O PRESIDENTE E O ESTADO DO RIO DE JANEIRO

Ao dizer, aqui no Rio, que “se porrada educasse, bandido saía da cadeira santo”, o presidente Lula deu um indireto puxão de orelhas no seu anfitrião, que, no início de sua Administração, imitando George Bush, se declarou um “governador de guerra”, e tem empregado, até hoje, as piores facções da polícia numa ilegal estratégia de combate às drogas.

O fala do presidente da República fez-me lembrar de um episódio vivido pelo ex-presidente da OAB RJ, Hélio Saboya, então Procurador Geral do Estado do Rio de Janeiro que, numa reunião de secretariado, em que alguns pregavam uma dura política de segurança de enfrentamento, comentou que se matar bandido desse certo a baixada fluminense há muito seria uma verdadeira Suiça, o que o credenciou para tornar-se, pouco depois, Secretário de Polícia Civil, cargo que exerceu com pleno respeito aos Direitos Humanos.

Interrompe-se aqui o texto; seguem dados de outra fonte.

(** The region code is one of the three letters. *)
Lemma extract_region_letter url r :
  extract_region_from_url isdecimal url = Some r ->
  exists c, r = [c] /\ In c (lit "BTN").
Proof.
  unfold extract_region_from_url.
  destruct (re_search isdecimal region_pattern url) as [g|] eqn:E; [|discriminate].
  apply re_search_some in E as (pre & suf & _ & Hm & _).
  apply match_here_region in Hm as (c & seg & post & -> & _ & (d & _ & _ & _ & Hc)).
  intros [= <-]. exists c. auto.
Qed.

(** What a frame is made of when [process_data] returns. *)
Lemma process_data_returns_inv frame out :
  process_data isdecimal quicksort frame = Returns out ->
  exists texts cells videos,
    csv_Text frame = Strings texts /\
    csv_Video frame = Strings cells /\
    length videos = length cells /\
    Forall (fun v => snd v = extract_region_from_url isdecimal (fst v)) videos /\
    out = sort_values_Text quicksort
            (map (fun tv => make_row (fst tv) (snd tv)) (combine texts videos)).
Proof.
  unfold process_data, add_prefix.
  destruct (csv_Video frame) as [cells|n] eqn:Ev; [|discriminate].
  destruct (apply_extract_region isdecimal _) as [videos|e] eqn:Ea; [|discriminate].
  destruct (csv_Text frame) as [texts|n]; [|discriminate].
  intros [= <-]. exists texts, cells, videos.
  apply apply_extract_region_returns in Ea as [Hurls HF].
  repeat split; try assumption.
  apply (f_equal (@length _)) in Hurls. rewrite !length_map in Hurls.
  symmetry. exact Hurls.
Qed.

(** No Label holds a space: whenever [process_data] returns, whatever the
    frame read from the file, a Label is missing or is a string without a
    space. *)
Theorem process_data_label_no_space frame out r label :
  process_data isdecimal quicksort frame = Returns out ->
  In r out -> Label r = Some label -> ~ In 32%N label.
Proof.
  intros Hout Hin Hl.
  apply process_data_returns_inv in Hout as (texts & cells & videos & _ & _ & _ & HF & ->).
  apply (Permutation_in _ (Permutation_sym (sort_values_Text_perm quicksort quicksort_perm _)))
    in Hin.
  apply in_map_iff in Hin as ([text v] & <- & Hc).
  apply in_combine_r in Hc. rewrite Forall_forall in HF. specialize (HF v Hc).
  unfold make_row in Hl. cbn in Hl. destruct text as [t|]; [|discriminate].
  injection Hl as <-. intros H. apply in_app_or in H as [H|H].
  - exact (replace_space_no_space _ H).
  - rewrite HF in H.
    destruct (extract_region_from_url isdecimal (fst v)) as [code|] eqn:E; [|exact H].
    apply extract_region_letter in E as (c & -> & Hcode).
    simpl in H, Hcode. destruct H as [->|[]].
    destruct Hcode as [E|[E|[E|[]]]]; discriminate.
Qed.
Lemma resumed_inv (st st' : state) (i : nat) :
  scan_inv w cfg pairs st -> resumed w cfg st i st' ->
  scan_inv w cfg pairs st'.
Proof.
  intros [Hsem [Hpos [Hperm [Hpairs Hok]]]] Hr.
  unfold scan_inv, active in *.
  destruct Hr as [t l1 l2 E Hl Hp Hs | t l1 l2 E Hl Hp Hc
                 | t l1 l2 E Hl Hp Hc | t l1 l2 E Hl Hp];
    rewrite E in *; cbn [sem_value tasks results];
    rewrite active_app in *; rewrite returned_results_app in *;
    unfold is_active in *; rewrite Hp in *; cbn [t_phase] in *;
    (pose proof (Hok _ _ (nth_error_middle l1 l2 t)) as Hti);
    rewrite Hl in Hti; unfold phase_ok in Hti; rewrite Hp in Hti.
  - repeat split; try lia; auto.
    + rewrite <- Hpairs. apply task_pair_app. reflexivity.
    + intros j u Hu.
      destruct (nth_error_replaced l1 l2 t _ u j Hu) as [[-> ->]|[_ Hu']];
        [exact I | apply (Hok _ _ Hu')].
  - repeat split; try lia; auto.
    + rewrite <- Hpairs. apply task_pair_app. reflexivity.
    + intros j u Hu.
      destruct (nth_error_replaced l1 l2 t _ u j Hu) as [[-> ->]|[_ Hu']];
        [|apply (Hok _ _ Hu')].
      unfold phase_ok. cbn [t_phase]. rewrite Hl. exact Hc.
  - repeat split; try lia.
    + eapply Permutation_trans; [apply Permutation_sym, Permutation_cons_append|].
      apply Permutation_cons_app. exact Hperm.
    + rewrite <- Hpairs. apply task_pair_app. reflexivity.
    + intros j u Hu.
      destruct (nth_error_replaced l1 l2 t _ u j Hu) as [[-> ->]|[_ Hu']];
        [|apply (Hok _ _ Hu')].
      unfold phase_ok, _scan_host_port. cbn [t_phase t_host t_port].
      rewrite Hl, Hc. reflexivity.
  - repeat split; try lia.
    + eapply Permutation_trans; [apply Permutation_sym, Permutation_cons_append|].
      apply Permutation_cons_app. exact Hperm.
    + rewrite <- Hpairs. apply task_pair_app. reflexivity.
    + intros j u Hu.
      destruct (nth_error_replaced l1 l2 t _ u j Hu) as [[-> ->]|[_ Hu']];
        [|apply (Hok _ _ Hu')].
      unfold phase_ok, _scan_host_port. cbn [t_phase t_host t_port].
      rewrite Hl, Hti. reflexivity.
Qed.


Lemma run_inv (schedule : list nat) : forall st st',
  scan_inv w cfg pairs st -> run w cfg st schedule = Some st' ->
  scan_inv w cfg pairs st'.
Proof.
  induction schedule as [|i rest IH]; intros st st' Hinv; simpl.
  - intros [= <-]. exact Hinv.
  - destruct (resume w cfg st i) as [st1|] eqn:E; [|discriminate].
    apply IH. eapply resumed_inv; [exact Hinv | apply resume_resumed, E].
Qed.

(** *** Progress *)





(** *** When every task has returned *)




End Invariant.


(** *** The start of a scan *)

Lemma create_tasks_pairs (hosts_ : list string) (ports : list Z) :
  map task_pair (create_tasks hosts_ ports) = list_prod hosts_ ports.
Proof.
  unfold create_tasks. induction hosts_ as [|h hs IH]; simpl; [reflexivity|].
  rewrite map_app, IH, map_map. reflexivity.
Qed.

Lemma create_tasks_waiting (hosts_ : list string) (ports : list Z) :
  Forall (fun t => t_phase t = AwaitSem) (create_tasks hosts_ ports).
Proof.
  apply Forall_forall. intros t Ht. unfold create_tasks in Ht.
  apply in_flat_map in Ht as [h [_ Ht]].
  apply in_map_iff in Ht as [p [<- _]]. reflexivity.
Qed.

Lemma initial_inv (w : world) (cfg : ScannerConfig) (hosts_ : list string)
    (ports : list Z) :
  (0 <= concurrency cfg)%Z ->
  scan_inv w cfg (list_prod hosts_ ports)
    (mkState (concurrency cfg) (create_tasks hosts_ ports) []).
Proof.
  intros Hc. pose proof (create_tasks_waiting hosts_ ports) as Hw.
  unfold scan_inv, active. cbn [sem_value tasks results].
  assert (Ha : forall ts, Forall (fun t => t_phase t = AwaitSem) ts ->
                          filter is_active ts = []).
  { induction 1 as [|t ts Ht _ IH]; simpl; [reflexivity|].
    unfold is_active at 1. rewrite Ht. exact IH. }
  assert (Hr : forall ts, Forall (fun t => t_phase t = AwaitSem) ts ->
                          returned_results ts = []).
  { unfold returned_results.
    induction 1 as [|t ts Ht _ IH]; simpl; [reflexivity|].
    rewrite Ht. exact IH. }
  specialize (Ha _ Hw). specialize (Hr _ Hw).
  rewrite Ha, Hr. simpl. repeat split; try lia.
  - constructor.
  - apply create_tasks_pairs.
  - intros i t Hn. rewrite Forall_forall in Hw.
    unfold phase_ok. rewrite (Hw t (nth_error_In _ _ Hn)). exact I.
Qed.


Lemma scan_value_bare (w : world) (cfg : ScannerConfig) (i : nat)
    (host : string) (port_ : Z) :
  closed_is_bare (_scan_host_port w cfg i host port_).
Proof.
  unfold closed_is_bare, _scan_host_port, open_result, closed_result.
  destruct (port_scanner.check_port (probe w i)); [|simpl; auto].
  destruct (is_http_port port_); simpl; discriminate.
Qed.


Lemma all_results_bare (w : world) (cfg : ScannerConfig)
    (pairs : list (string * Z)) : forall i r,
  In r (all_results w cfg i pairs) -> closed_is_bare r.
Proof.
  induction pairs as [|[h p] rest IH]; intros i r; simpl; [tauto|].
  intros [<-|H]; [apply scan_value_bare | apply (IH _ _ H)].
Qed.


Lemma in_returned_results (ts : list task) (r : ScanResult) :
  In r (returned_results ts) ->
  exists i t, nth_error ts i = Some t /\ t_phase t = Returned r.
Proof.
  unfold returned_results. intros H. apply in_flat_map in H as [t [Ht Hr]].
  destruct (In_nth_error _ _ Ht) as [i Hi]. exists i, t. split; [exact Hi|].
  destruct (t_phase t); simpl in Hr; try tauto.
  destruct Hr as [->|[]]. reflexivity.
Qed.

Section Claims.

Variable IPv6_ip_int_from_string : string -> result N.
Variable IPv6_string_from_ip_int : N -> string.

Local Notation "'expand_cidr_'" :=
  (ip_range.expand_cidr IPv6_ip_int_from_string IPv6_string_from_ip_int).
Local Notation "'run_scan_start_'" :=
  (run_scan_start IPv6_ip_int_from_string IPv6_string_from_ip_int).

Lemma run_scan_start_inv (cidr : string) (ports : list Z)
    (cfg : ScannerConfig) (st0 : state) :
  run_scan_start_ cidr ports cfg = Return st0 ->
  exists hosts_,
    expand_cidr_ cidr (Some (max_hosts cfg)) = Return hosts_
    /\ (0 <= concurrency cfg)%Z
    /\ st0 = mkState (concurrency cfg) (create_tasks hosts_ ports) [].
Proof.
  unfold run_scan_start, Semaphore.
  destruct (expand_cidr_ cidr (Some (max_hosts cfg))) as [hs|e];
    [|discriminate].
  simpl. destruct (concurrency cfg <? 0)%Z eqn:E; [discriminate|].
  simpl. intros [= <-]. apply Z.ltb_ge in E. eauto.
Qed.

(** C2.  In every state a scan can reach, whatever the order in which
    the event loop resumes the tasks, the number of tasks past the
    semaphore and not yet finished is at most [config.concurrency]:
    it is the number of permits taken from the semaphore. *)
Theorem active_tasks_never_exceed_concurrency (w : world) (cidr : string)
    (ports : list Z) (cfg : ScannerConfig) (st0 st : state)
    (schedule : list nat) :
  run_scan_start_ cidr ports cfg = Return st0 ->
  run w cfg st0 schedule = Some st ->
  (Z.of_nat (active st) <= concurrency cfg)%Z
  /\ (Z.of_nat (active st) = concurrency cfg - sem_value st)%Z.
Proof.
  intros Hs Hr.
  destruct (run_scan_start_inv _ _ _ _ Hs) as [hs [_ [Hc ->]]].
  pose proof (run_inv w cfg _ schedule _ _ (initial_inv w cfg hs ports Hc) Hr)
    as [Hsem [Hpos _]].
  lia.
Qed.

(** C3.  A result of [_scan_host_port] with [is_open] false has no
    banner and no service, and so has every result a scan has
    collected, in every state it can reach; a result that carries a
    banner or a service has [is_open] true. *)
Theorem closed_results_have_no_banner (w : world) (cidr : string)
    (ports : list Z) (cfg : ScannerConfig) :
  (forall i host port_, closed_is_bare (_scan_host_port w cfg i host port_))
  /\ forall st0 st schedule r,
       run_scan_start_ cidr ports cfg = Return st0 ->
       run w cfg st0 schedule = Some st ->
       In r (results st) ->
       (is_open r = false -> banner r = None /\ service r = None)
       /\ (banner r <> None \/ service r <> None -> is_open r = true).
Proof.
  split; [intros; apply scan_value_bare|].
  intros st0 st schedule r Hs Hr Hin.
  destruct (run_scan_start_inv _ _ _ _ Hs) as [hs [_ [Hc ->]]].
  pose proof (run_inv w cfg _ schedule _ _ (initial_inv w cfg hs ports Hc) Hr)
    as [_ [_ [Hperm [_ Hok]]]].
  apply (Permutation_in _ Hperm) in Hin.
  destruct (in_returned_results _ _ Hin) as [i [t [Hn Hp]]].
  specialize (Hok i t Hn). unfold phase_ok in Hok. rewrite Hp in Hok.
  assert (Hbare : closed_is_bare r) by (subst r; apply scan_value_bare).
  split; [exact Hbare|].
  intros Hpop. destruct (is_open r) eqn:Eo; [reflexivity|].
  destruct (Hbare Eo) as [Hb Hsv]. tauto.
Qed.

Hypothesis IPv6_ip_int_bound : forall s x,
  IPv6_ip_int_from_string s = Return x -> (x < 2 ^ 128)%N.
Hypothesis IPv6_string_inj : forall x y,
  (x < 2 ^ 128)%N -> (y < 2 ^ 128)%N ->
  IPv6_string_from_ip_int x = IPv6_string_from_ip_int y -> x = y.


End Claims.

(** Closed instances on 192.168.0.0/30 (two hosts) and two ports. *)

Lemma active_tasks_never_exceed_concurrency_witness :
  let cfg := mkScannerConfig 2000 512 1 2048 in
  exists st0 st,
    run_scan_start no_ip6_reader decimal_ip6_printer "192.168.0.0/30"
      [22; 80]%Z cfg = Return st0
    /\ run silent_world cfg st0 [0; 0; 1]%nat = Some st
    /\ (Z.of_nat (active st) <= 1)%Z.
Proof.
  intros cfg. eexists. eexists.
  split; [reflexivity|]. split; [reflexivity|].
  destruct (active_tasks_never_exceed_concurrency
              no_ip6_reader decimal_ip6_printer silent_world
              "192.168.0.0/30" [22; 80]%Z cfg _ _ [0; 0; 1]%nat
              eq_refl eq_refl) as [H _].
  exact H.
Defined.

De qualquer forma, é auspicioso constatar o bom entendimento atual entre os governos do Estado e da União Federal, bem diferente do que acontecia nos tempos do governador Brizola, que agia como se houvesse um “cerco” à sua administração, tática seguida mais tarde pelo casal Garotinho, com prejuízo para todos nós.

A União Federal tem uma dívida institucional enorme com o novo Rio de Janeiro, Estado que resultou de uma fusão desastrosa com a antiga Guanabara, após essa ter sido esvaziada, sem compensação, de sua antiga condição de cidade-Estado, depois que a capital foi transferida para Brasília em 1961.

A maior parte dos nossos graves problemas atuais decorre das agressões institucionais praticadas contra nós, no tempo da ditadura, que nenhum outro território brasileiro sofreu com igual intensidade.

Nada mais correto, portanto, do que a União investir no Rio de Janeiro, para, civilizadamente, integrar na cidade a grande parte da população que atualmente vive em favelas e loteamentos clandestinos e irregulares.

É um débito que precisa ser quitado.